The treatment of progressive MS is unsatisfactory. One reason is that the drivers of disease, which include iron-mediated neurotoxicity, lymphocyte activity, and oxidative stress, are not simultaneously targeted. Here we present a systematic screen to identify generic, orally available medications that target features of progressive MS. Of 249 medications that cross the blood-brain barrier, 35 prevent iron-mediated neurotoxicity in culture. Of these, several antipsychotics and antidepressants strongly reduce T-cell proliferation and oxidative stress. We focus on the antidepressant clomipramine and found that it additionally inhibits B-lymphocyte activity. In mice with experimental autoimmune encephalomyelitis, a model of MS, clomipramine ameliorates clinical signs of acute and chronic phases. Histologically, clomipramine reduces inflammation and microglial activation, and preserves axonal integrity. In summary, we present a systematic approach to identify generic medications for progressive multiple sclerosis with the potential to advance rapidly into clinical trials, and we highlight clomipramine for further development.
Clomipramine, is a tricyclic antidepressant (TCA) that blocks seratonin re-uptake. Common side effects include dry mouth, constipation, loss of appetite, sleepiness, weight gain, sexual dysfunction, and trouble urinating, which are indicative of an anti-cholinergic (block acetyl-choline nerve transmitter) effects. Serious side effects include an increased risk of suicidal behavior in those under the age of 25, seizures, mania, and liver problems. If stopped suddenly a withdrawal syndrome may occur with headaches, sweating, and dizziness.
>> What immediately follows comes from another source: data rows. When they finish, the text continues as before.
(* ===== verification/Buffer.v ===== *)
(** * The byte buffer

    Models src/src/net/Buffer.cpp: a string with a logical read cursor, whose
    consumed prefix is erased lazily.  The theorem shows that the buffer is a
    byte queue: compaction is invisible to every reader. *)

From S2P Require Import Prelude Bytes.

Module Buffer.

Record t := mk { storage_ : bytes; read_index_ : nat }.

Definition empty : t := mk [] 0.

(** Unsigned subtraction; [wf] below says that it does not wrap. *)
Definition ReadableBytes (b : t) : nat := length (storage_ b) - read_index_ b.

Definition ReadableView (b : t) : bytes := drop (read_index_ b) (storage_ b).

Definition Append (s : bytes) (b : t) : t :=
  match s with
  | [] => b
  | _ =>
      let b := if bool_decide (ReadableBytes b < read_index_ b)%nat
               then mk (drop (read_index_ b) (storage_ b)) 0 else b in
      mk (storage_ b ++ s) (read_index_ b)
  end.

Definition FindCrlf (b : t) : option nat := find (ReadableView b) CRLF.

(** [None] is [std::out_of_range]. *)
Definition Retrieve (n : nat) (b : t) : option t :=
  if bool_decide (ReadableBytes b < n)%nat then None
  else Some (mk (storage_ b) (read_index_ b + n)).

Definition RetrieveAll (b : t) : t := empty.

(** ** The queue it implements *)

Definition wf (b : t) : Prop := (read_index_ b <= length (storage_ b))%nat.

Inductive op := OAppend (s : bytes) | ORetrieve (n : nat) | ORetrieveAll.

Definition exec (o : op) (b : t) : option t :=
  match o with
  | OAppend s => Some (Append s b)
  | ORetrieve n => Retrieve n b
  | ORetrieveAll => Some (RetrieveAll b)
  end.

(** The same operations on a plain byte queue. *)
Definition queue_exec (o : op) (q : bytes) : option bytes :=
  match o with
  | OAppend s => Some (q ++ s)
  | ORetrieve n => if bool_decide (length q < n)%nat then None else Some (drop n q)
  | ORetrieveAll => Some []
  end.

Fixpoint exec_all {S} (f : op -> S -> option S) (os : list op) (s : S) : option S :=
  match os with
  | [] => Some s
  | o :: os => s ← f o s; exec_all f os s
  end.

Lemma length_view b : length (ReadableView b) = ReadableBytes b.
Proof. unfold ReadableView, ReadableBytes. apply length_drop. Qed.

Lemma Append_view s b : wf b -> wf (Append s b) /\ ReadableView (Append s b) = ReadableView b ++ s.
Proof.
  unfold wf, Append, ReadableView. intros Hw. destruct s as [|c s]; [by rewrite app_nil_r|].
  case_bool_decide; simpl.
  - rewrite !drop_0. split; [lia|done].
  - rewrite length_app, drop_app_le by done. split; [simpl; lia|done].
Qed.

Lemma Retrieve_view n b :
  wf b -> (n <= ReadableBytes b)%nat ->
  exists b', Retrieve n b = Some b' /\ wf b' /\ ReadableView b' = drop n (ReadableView b).
Proof.
  unfold wf, Retrieve, ReadableBytes, ReadableView. intros Hw Hn.
  rewrite bool_decide_eq_false_2 by lia. eexists; split; [done|]. simpl.
  split; [lia|by rewrite drop_drop].
Qed.

Lemma exec_queue o b :
  wf b ->
  match exec o b with
  | Some b' => wf b' /\ queue_exec o (ReadableView b) = Some (ReadableView b')
  | None => queue_exec o (ReadableView b) = None
  end.
Proof.
  intros Hw. destruct o as [s|n|]; simpl.
  - destruct (Append_view s b Hw) as [H1 H2]. split; [done|by rewrite H2].
  - rewrite length_view. destruct (decide (n <= ReadableBytes b)%nat) as [Hn|Hn].
    + destruct (Retrieve_view n b Hw Hn) as (b' & -> & Hw' & ->).
      by rewrite bool_decide_eq_false_2 by lia.
    + unfold Retrieve. by rewrite !bool_decide_eq_true_2 by lia.
  - split; [unfold wf; simpl; lia|done].
Qed.

(** The buffer refines a byte queue: for every sequence of [Append],
    [Retrieve] and [RetrieveAll], the readable view is the queue's content
    whether or not the storage was compacted, the read cursor never passes the
    end of the storage, and [Retrieve] throws exactly where more bytes are
    asked for than are readable. *)
Theorem buffer_refines_queue os :
  match exec_all exec os empty with
  | Some b => wf b /\ exec_all queue_exec os [] = Some (ReadableView b)
  | None => exec_all queue_exec os [] = None
  end.
Proof.
  assert (H : forall b, wf b ->
    match exec_all exec os b with
    | Some b' => wf b' /\ exec_all queue_exec os (ReadableView b) = Some (ReadableView b')
    | None => exec_all queue_exec os (ReadableView b) = None
    end).
  { induction os as [|o os IH]; intros b Hw; simpl; [done|].
    pose proof (exec_queue o b Hw) as Hq. destruct (exec o b) as [b'|]; simpl.
    - destruct Hq as [Hw' ->]. apply (IH b' Hw').
    - by rewrite Hq. }
  apply (H empty). unfold wf; simpl; lia.
Qed.

End Buffer.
Clomipramine is on the World Health Organization’s List of Essential Medicines, the most effective and safe medicines needed in a health system. This study took the view that iron deposition and nerve death was a central problem and screened drugs for their potential to block iron-induced nerve death. The compounds could block microglial activity. They searched for things that block T and B cell activity too.
They found effects in excess of the human peak blood concentrations and found doses that completely inhibited EAE, and so stopped one finding cytokines produced by cells that would not be present as there was no disease.
However the drug accumulated in the CNS, so we will wait and see what happens when it is tried in man.